Michelin has been competing at the Le Mans 24 Hours since 1923, and in 2015 – as fitted to the no. 19 Porsche 919 Hybrid, driven by Nico Hülkenberg, Nick Tandy and Earl Bamber – notched up its 24th overall win; that’s its 18th in a row. All the teams in the front-running LMP1 class choose Michelin tyres, as do about 60 per cent of the entire Le Mans grid.
What makes Michelin’s race tyres such a popular choice is their unique mix of longevity and consistent performance throughout their operating life: these are factors appreciated by both drivers and race car development engineers. And it’s what Michelin refers to as its Total Performance Package.

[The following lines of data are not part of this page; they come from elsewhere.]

(* ===== verification/Compute.v ===== *)
(** * internal/compute: CIDR arithmetic of the operator

    [util.go] and [compute.go]: masks, address/value conversions, subnet
    computation from an index, exclusion test, search of a free index, and the
    index of an address in a pod CIDR.  The functions work on the textual CIDRs
    the Go code works on; the theorems about them are in [ComputeSpec]. *)

From S2P Require Import Prelude GoLib.

(** ** util.go *)

Definition SHIFT_BYTE_VAL : Z := 256.
Definition BYTE_SIZE : Z := 8.

Definition MASKCHECK : list Z := [0; 128; 192; 224; 240; 248; 252; 254; 255].

Record IPValue := mkIPValue { Address : string; Value : Z }.

Fixpoint maskIndex_from (chks : list Z) (index : Z) (b : Z) : Z :=
  match chks with
  | [] => -1
  | chk :: chks' =>
      if Z.land b 255 =? chk then index else maskIndex_from chks' (index + 1) b
  end.

Definition maskIndex (b : Z) : Z := maskIndex_from MASKCHECK 0 b.

Definition addrToValue (address : string) : Z :=
  foldl (λ sumValue split,
           let val := fst (Strconv.ParseInt split 10) in
           i64 (i64 (sumValue * SHIFT_BYTE_VAL) + val))
        0 (Strings.Split address "."%char).

(** [index] runs from 3 down to 0; [%] and [/] truncate towards zero *)
Fixpoint ValueToAddr_loop (index : nat) (value : Z) (output : list Z) : list Z :=
  let output := <[index := byte_of (Z.rem value SHIFT_BYTE_VAL)]> output in
  let value := Z.quot value SHIFT_BYTE_VAL in
  match index with
  | O => output
  | S index' => ValueToAddr_loop index' value output
  end.

Definition ValueToAddr (value : Z) : list Z := ValueToAddr_loop 3 value [0; 0; 0; 0].

Definition bytesToStr (ip : list Z) : string :=
  Strings.Join (Strconv.Itoa <$> ip) ".".

(** [strings.Split(s, "/")[0]]: the split is never empty *)
Definition before_slash (s : string) : string :=
  match Strings.Split s "/"%char with [] => "" | x :: _ => x end.

Definition getIPValue (address : string) : IPValue :=
  let ip := before_slash address in
  mkIPValue address (addrToValue ip).

Definition SortAddress (addresses : list string) : list IPValue :=
  sort_by Value (getIPValue <$> addresses).

(** ** compute.go *)

Fixpoint appendMask (baseMask : list Z) (remain : Z) : go (list Z) :=
  match baseMask with
  | [] => Ret []
  | value :: rest =>
      if (Z.land value 255 =? 255) || (remain =? 0) then
        out ← appendMask rest remain; Ret (value :: out)
      else
        let mIndex := maskIndex value in
        let addable := BYTE_SIZE - mIndex in
        if addable <? remain then
          out ← appendMask rest (remain - addable); Ret (Z.land 255 255 :: out)
        else
          m ← go_index MASKCHECK (mIndex + remain);
          out ← appendMask rest 0; Ret (m :: out)
  end.

Definition slen (s : string) : Z := Z.of_nat (String.length s).

Fixpoint zeros (n : nat) : string :=
  match n with O => "" | S n' => String "0"%char (zeros n') end.

Fixpoint str_take (n : nat) (s : string) : string :=
  match n, s with
  | S n', String c s' => String c (str_take n' s')
  | _, _ => ""
  end.

Fixpoint str_drop (n : nat) (s : string) : string :=
  match n, s with
  | S n', String _ s' => str_drop n' s'
  | _, _ => s
  end.

(** the loop of [addAddress] over the bytes of the mask; [block] and
    [valueInBinary] are what is left to place *)
Fixpoint addAddress_loop (baseAddress mask : list Z) (block : Z) (valueInBinary : string)
    : go (result (list Z)) :=
  match mask with
  | [] => Ret (Ok [])
  | value :: mask' =>
      match baseAddress with
      | [] => Panic
      | base :: base' =>
          if (Z.land value 255 =? 255) || (slen valueInBinary =? 0) then
            r ← addAddress_loop base' mask' block valueInBinary;
            Ret (match r with Ok out => Ok (base :: out) | Err e => Err e end)
          else
            let mIndex := maskIndex value in
            let addable := BYTE_SIZE - mIndex in
            if (addable <? block) && (slen valueInBinary <? addable) then Panic else
            let '(block', target, valueInBinary') :=
              if addable <? block
              then (block - addable, str_take (Z.to_nat addable) valueInBinary,
                    str_drop (Z.to_nat addable) valueInBinary)
              else (block, valueInBinary, "") in
            let target := zeros (Z.to_nat mIndex) +:+ target in
            let target := target +:+ zeros (Z.to_nat (8 - slen target)) in
            let '(intValue, err) := Strconv.ParseInt target 2 in
            if err : bool then Ret (Err "ParseInt")
            else
              r ← addAddress_loop base' mask' block' valueInBinary';
              Ret (match r with
                   | Ok out => Ok (byte_of (base + byte_of intValue) :: out)
                   | Err e => Err e
                   end)
      end
  end.

Definition addAddress (baseAddress mask : list Z) (block addValue : Z) : go (result (list Z)) :=
  let maxValue := pow2_minus 1 block in
  if maxValue <? addValue then Ret (Err "InvalidRequest")
  else
    let valueInBinary := Strconv.fmt_b addValue in
    let valueInBinary := zeros (Z.to_nat (block - slen valueInBinary)) +:+ valueInBinary in
    r ← addAddress_loop baseAddress mask block valueInBinary;
    match r with
    | Err e => Ret (Err e)
    | Ok output =>
        (* confirm mask not change *)
        if bool_decide (Net.ip_string (Net.ip_mask output mask)
                        = Net.ip_string (Net.ip_mask baseAddress mask))
        then Ret (Ok output)
        else Ret (Err "InvalidRequest: out of mask")
    end.

Definition ComputeNet (baseCIDR : string) (index blocksize : Z) : go (result (list Z)) :=
  let startIP := Net.ParseIP (before_slash baseCIDR) in
  match Net.ParseCIDR baseCIDR with
  | None => Ret (Err "invalid CIDR address")
  | Some (_, subnetNet) =>
      let mask := Net.Mask subnetNet in
      interfaceMask ← appendMask mask blocksize;
      let baseIP := Net.ip_mask (default [] startIP) interfaceMask in
      addAddress baseIP mask blocksize index
  end.

(** [netInByte, _ := c.ComputeNet(...)]: the zero array on error *)
Definition net_or_zero (r : result (list Z)) : list Z :=
  match r with Ok b => b | Err _ => [0; 0; 0; 0] end.

Fixpoint CheckIfTabu_loop (baseCIDR : string) (baseBlock index blocksize : Z)
    (excludes : list string) : go bool :=
  match excludes with
  | [] => Ret false
  | exclude :: excludes' =>
      match Strings.Split exclude "/"%char with
      | _ :: b :: _ =>
          let excludeBlock := fst (Strconv.ParseInt b 10) in
          if excludeBlock <=? baseBlock + blocksize then
            netInByte ← ComputeNet baseCIDR index blocksize;
            let netIP := fst <$> Net.ParseCIDR (bytesToStr (net_or_zero netInByte) +:+ "/32") in
            match Net.ParseCIDR exclude with
            | None => Panic (* excludeNet is nil *)
            | Some (_, excludeNet) =>
                if Net.Contains excludeNet netIP then Ret true
                else CheckIfTabu_loop baseCIDR baseBlock index blocksize excludes'
            end
          else CheckIfTabu_loop baseCIDR baseBlock index blocksize excludes'
      | _ => CheckIfTabu_loop baseCIDR baseBlock index blocksize excludes'
      end
  end.

(** [strings.Split(s, "/")[1]] *)
Definition after_slash (s : string) : go string := go_index (Strings.Split s "/"%char) 1.

Definition CheckIfTabuIndex (baseCIDR : string) (index blocksize : Z) (excludes : list string)
    : go bool :=
  b ← after_slash baseCIDR;
  let baseBlock := fst (Strconv.ParseInt b 10) in
  CheckIfTabu_loop baseCIDR baseBlock index blocksize excludes.

(** [None]: out of fuel.  [fia_fuel] below is enough for every list. *)
Fixpoint FindAvailableIndex_fuel (fuel : nat) (indexes : list Z) (leftIndex startIndex : Z)
    : option Z :=
  match fuel with
  | O => None
  | S fuel' =>
      match last indexes, indexes with
      | Some lastAllocationIndex, first :: _ =>
          let len := Z.of_nat (length indexes) in
          if lastAllocationIndex - leftIndex =? len - 1 + startIndex then Some (-1)
          else if negb (first =? leftIndex + startIndex) then Some (leftIndex + startIndex)
          else
            let midIndex := Nat.div2 (length indexes) in
            leftResult ← FindAvailableIndex_fuel fuel' (take midIndex indexes) leftIndex startIndex;
            if negb (leftResult =? -1) then Some leftResult
            else FindAvailableIndex_fuel fuel' (drop midIndex indexes)
                   (leftIndex + Z.of_nat midIndex) startIndex
      | _, _ => Some (-1)
      end
  end.

Definition fia_fuel (indexes : list Z) : nat := S (length indexes).

Definition FindAvailableIndex (indexes : list Z) (leftIndex startIndex : Z) : Z :=
  default (-1) (FindAvailableIndex_fuel (fia_fuel indexes) indexes leftIndex startIndex).

Definition GetCIDRFromByte (cidrInByte : list Z) (subnet : string) (blocksize : Z) : go string :=
  b ← after_slash subnet;
  let baseBlock := fst (Strconv.ParseInt b 10) in
  let blockSize := baseBlock + blocksize in
  Ret (bytesToStr cidrInByte +:+ "/" +:+ Strconv.Itoa blockSize).

Fixpoint GetIndex_loop (index : Z) (podValues cidrValues : list string) (podIndex : Z) : go Z :=
  match podValues with
  | [] => Ret podIndex
  | value :: podValues' =>
      match cidrValues with
      | [] => Panic
      | cidr :: cidrValues' =>
          if bool_decide (value = cidr)
          then GetIndex_loop (index + 1) podValues' cidrValues' podIndex
          else
            let cidrValue := fst (Strconv.Atoi cidr) in
            let podValue := fst (Strconv.Atoi value) in
            let diff := (podValue - cidrValue) * 256 ^ (3 - index) in
            GetIndex_loop (index + 1) podValues' cidrValues' (podIndex + diff)
      end
  end.

Definition GetIndexInRange (podCIDR podIPAddress : string) : go (bool * Z) :=
  match Net.ParseCIDR podCIDR with
  | None => Panic (* podNet is nil *)
  | Some (startPodIP, podNet) =>
      let netIP := fst <$> Net.ParseCIDR (podIPAddress +:+ "/32") in
      if negb (Net.Contains podNet netIP) then Ret (false, -1)
      else
        let cidrValues := Strings.Split (Net.ip_string startPodIP) "."%char in
        let podValues := Strings.Split podIPAddress "."%char in
        podIndex ← GetIndex_loop 0 podValues cidrValues 0;
        Ret (true, podIndex)
  end.

(** The table-driven cases of compute_test.go *)

Example ComputeNet_simple :
  (r ← ComputeNet "192.168.0.0/16" 0 2;
   match r with Ok b => Ok <$> GetCIDRFromByte b "192.168.0.0/16" 2 | Err e => Ret (Err e) end)
  = Ret (Ok "192.168.0.0/18").
Proof. vm_compute. reflexivity. Qed.

Example ComputeNet_invalid_index :
  ComputeNet "192.168.0.0/16" 4 2 = Ret (Err "InvalidRequest").
Proof. vm_compute. reflexivity. Qed.

Example CheckIfTabu_table :
  (CheckIfTabuIndex "192.168.0.0/16" 0 8 [],
   CheckIfTabuIndex "192.168.0.0/16" 0 8 ["192.168.0.0/24"],
   CheckIfTabuIndex "192.168.0.0/16" 0 8 ["192.168.0.0/8"],
   CheckIfTabuIndex "192.168.0.0/16" 0 8 ["192.168.1.0/24"])
  = (Ret false, Ret true, Ret true, Ret false).
Proof. vm_compute. reflexivity. Qed.

Example FindAvailableIndex_table :
  (FindAvailableIndex [] 0 0, FindAvailableIndex [0] 0 0, FindAvailableIndex [1] 0 0,
   FindAvailableIndex [0; 1; 2] 0 0, FindAvailableIndex [0; 2; 3] 0 0,
   FindAvailableIndex [0; 1; 3] 0 0, FindAvailableIndex [0; 1; 3; 4] 0 0)
  = (-1, -1, 0, -1, 1, 2, 2).
Proof. vm_compute. reflexivity. Qed.

Example GetIndexInRange_table :
  (GetIndexInRange "192.168.1.0/24" "192.168.1.100",
   GetIndexInRange "192.168.1.0/24" "192.168.2.100",
   GetIndexInRange "192.168.1.0/24" "192.168.1.0",
   GetIndexInRange "10.0.0.0/8" "192.168.1.100")
  = (Ret (true, 100), Ret (false, -1), Ret (true, 0), Ret (false, -1)).
Proof. vm_compute. reflexivity. Qed.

For Michelin, though, competing at Le Mans isn’t all about the silverware. The race – and that includes testing, practice and qualifying – is a high-pressure development laboratory, crammed with extreme challenges that have to be met with ingenious solutions. And the lessons learned pounding around Le Mans’ gruelling curves and straights are then applied to Michelin’s outstanding range of high-performance road tyres.
Racing flat-out for 24 hours gives invaluable knowledge about tyre life, about maintaining predictable, dependable, stable responses, and about balancing those objectives with the need for superlative roadholding. And when you stop to think about it, those qualities are just as much to be valued in the Michelin tyres that you fit to your road car.
To find the right tyre for your car, visit the tyre selector on michelin.co.uk. To read more about Michelin in motorsport, head to evo.co.uk/on-the-right-track
3m 17.475s
During qualifying for the 2015 Le Mans 24 Hours, Neel Jani set a new lap record for the course in its current format – 3m 16.887s – in a Porsche 919 Hybrid. A new race lap record of 3m 17.475s was set by André Lotterer in an Audi R18 e-tron quattro.
214.79mph
In the 2015 race the highest speed achieved was 214.79mph, posted by the no. 8 Audi R18 e-tron quattro. The highest speed rating for any current Michelin road tyre is 186mph, but in 2010 Michelin tyres were fitted to the Bugatti Veyron 16.4 Super Sport that set a Guinness World Record speed for a production road car of 267.81mph.
5 tyres
For the LMP1 teams, Michelin supplies several different types of race tyre. There’s a low-temperature soft compound and a high-temperature soft compound, a slick intermediate, a wet and a full wet. And there’s a wide choice in Michelin’s high-performance road tyre range, too, depending on your type of car and how you use it:
• Michelin Pilot Alpin
• Michelin Pilot Sport 3
• Michelin Pilot Super Sport
• Michelin Pilot Sport Cup 2
100 degrees celcius
A Michelin race tyre, as fitted to the winning LMP1 Porsche at Le Mans, typically operates at an ‘ideal’ temperature of 100°C. Thrashed around a circuit on a trackday, a Michelin high-performance road tyre generates a similar temperature, but runs much cooler in regular hard road driving.
1st and 2nd
In only the second year of its World Endurance Championship comeback, Porsche enjoyed a 1-2 finish at Le Mans 2015. This was Porsche’s 17th Le Mans victory and its first for 17 years. Meanwhile, this was Michelin’s 24th win at La Sarthe, and its 18th in a row.
3345.07 miles
The winning Porsche 919 Hybrid completed 3345.07 miles in 24 hours, at an average speed of 139.34mph – over 80 per cent of the race is at full throttle for the LMP1 cars. The need to engineer tyres that can survive for so long in such extreme conditions teaches Michelin’s development team invaluable lessons for creating long-lasting high-performance road tyres.